• Dataset items:

(* ===== verification/EmailHandlers.v ===== *)
(** Emails about events, and the HTTP handlers of emails:
    [internal/notification/email/subscriber], [internal/notification/email/config.go]
    and [internal/api/handlers/notifications/email_handler.go].

    The subscriber is a subscriber of [EventBus], whose world is the state of
    [EmailService]; its log lines are left out. *)

From Stdlib Require Import ZArith Lia Ascii.
From stdpp Require Import base strings list gmap.
From S2P Require Import Prelude GoStrings GoValue EventBus EventStore ApiBase EmailService.

#[local] Open Scope string_scope.
#[local] Open Scope Z_scope.

(** ** Configuration *)
Record Settings := mkSettings { EnableAutoNotifications : bool; BatchSize : Z; RetryAttempts : Z; RetryDelaySeconds : Z }.
Record Config := mkConfig { Brevo : BrevoConfig; cf_Settings : Settings }.
Definition DefaultConfig (Getenv : string -> string) : Config :=
  mkConfig (mkBrevoConfig (Getenv "BREVO_API_KEY") (mkAddress "CodeAI Platform" "noreply@codeai.io") 30 "") (mkSettings true 50 3 5).
Definition given (s otherwise : string) : string := if String.eqb s "" then otherwise else s.
Definition ConfigFromEnv (Getenv : string -> string) : Config :=
  let cfg := DefaultConfig Getenv in let b := Brevo cfg in
  mkConfig (mkBrevoConfig (given (Getenv "BREVO_API_KEY") (APIKey b))
              (mkAddress (given (Getenv "EMAIL_SENDER_NAME") (ea_Name (DefaultSender b))) (given (Getenv "EMAIL_SENDER_ADDRESS") (ea_Email (DefaultSender b))))
              (TimeoutSeconds b) (BaseURL b)) (cf_Settings cfg).

Section Handlers.
Context {M : Mail}.

(** ** The subscriber *)
Record RecipientResolver := mkResolver {
  GetWorkflowRecipients : string -> result string (list string);
  GetJobRecipients : string -> result string (list string);
  GetTestRecipients : string -> result string (list string) }.
Definition noOpResolver : RecipientResolver := mkResolver (fun _ => Ok []) (fun _ => Ok []) (fun _ => Ok []).
(** What it is made with; its service is the state. *)
Definition EmailEventSubscriber : Type := RecipientResolver.
Definition NewEmailEventSubscriber (resolver : option RecipientResolver) : EmailEventSubscriber := default noOpResolver resolver.

(** Without an identifier, with an error of the resolver or without recipients
    nothing is done; an error of the service is returned. *)
Definition notify (e : Event) (key : string) (recipients_of : string -> result string (list string)) (send : string -> list string -> State -> State * result string unit) (s : State)
  : State * result string unit :=
  match event_data e !! key with
  | Some (VString id) =>
      match recipients_of id with
      | Err _ | Ok [] => (s, Ok tt)
      | Ok recipients => send id recipients s
      end
  | _ => (s, Ok tt)
  end.
Definition int_at (key : string) (e : Event) : Z := match event_data e !! key with Some (VInt n) => n | _ => 0 end.
Definition handleWorkflowCompleted (sub : EmailEventSubscriber) (e : Event) : State -> State * result string unit :=
  notify e "workflowID" (GetWorkflowRecipients sub) (fun id => SendWorkflowNotification id "completed").
Definition handleWorkflowFailed (sub : EmailEventSubscriber) (e : Event) : State -> State * result string unit :=
  notify e "workflowID" (GetWorkflowRecipients sub) (fun id => SendWorkflowNotification id "failed").
Definition handleJobCompleted (sub : EmailEventSubscriber) (e : Event) : State -> State * result string unit :=
  notify e "jobID" (GetJobRecipients sub) (fun id => SendJobCompletionEmail id true).
Definition handleJobFailed (sub : EmailEventSubscriber) (e : Event) : State -> State * result string unit :=
  notify e "jobID" (GetJobRecipients sub) (fun id => SendJobCompletionEmail id false).
Definition handleTestSuiteCompleted (sub : EmailEventSubscriber) (e : Event) : State -> State * result string unit :=
  notify e "testRunID" (GetTestRecipients sub)
    (fun id => SendTestResultsEmail id (mkTestResults (int_at "passedCount" e) (int_at "failedCount" e) (int_at "skippedCount" e) 0)).
Definition Handle (sub : EmailEventSubscriber) (e : Event) (s : State) : State * HandleResult :=
  let ty := ev_Type _ e in
  let '(s, r) :=
    (if String.eqb ty EventWorkflowCompleted then handleWorkflowCompleted sub e
     else if String.eqb ty EventWorkflowFailed then handleWorkflowFailed sub e
     else if String.eqb ty EventJobCompleted then handleJobCompleted sub e
     else if String.eqb ty EventJobFailed then handleJobFailed sub e
     else if String.eqb ty EventTestSuiteCompleted then handleTestSuiteCompleted sub e
     else fun s => (s, Ok tt)) s in
  (s, match r with Ok _ => Handled | Err e => HandleError e end).
Local Abbreviation Bus := (EventBus.EventBus EmailEventSubscriber).
Definition SubscribeTo (sub : EmailEventSubscriber) (eb : Bus) : Bus :=
  fold_left (fun eb ty => Subscribe _ ty sub eb) [EventWorkflowCompleted; EventWorkflowFailed; EventJobCompleted; EventJobFailed; EventTestSuiteCompleted] eb.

• Exercise instructions:
Nothing but the lines from the one with "else if String.eqb ty EventTestSuiteCompleted" to the last line of the data should appear in the answer, each exactly as it stands.

• Exercise response:
     else if String.eqb ty EventTestSuiteCompleted then handleTestSuiteCompleted sub e
     else fun s => (s, Ok tt)) s in
  (s, match r with Ok _ => Handled | Err e => HandleError e end).
Local Abbreviation Bus := (EventBus.EventBus EmailEventSubscriber).
Definition SubscribeTo (sub : EmailEventSubscriber) (eb : Bus) : Bus :=
  fold_left (fun eb ty => Subscribe _ ty sub eb) [EventWorkflowCompleted; EventWorkflowFailed; EventJobCompleted; EventJobFailed; EventTestSuiteCompleted] eb.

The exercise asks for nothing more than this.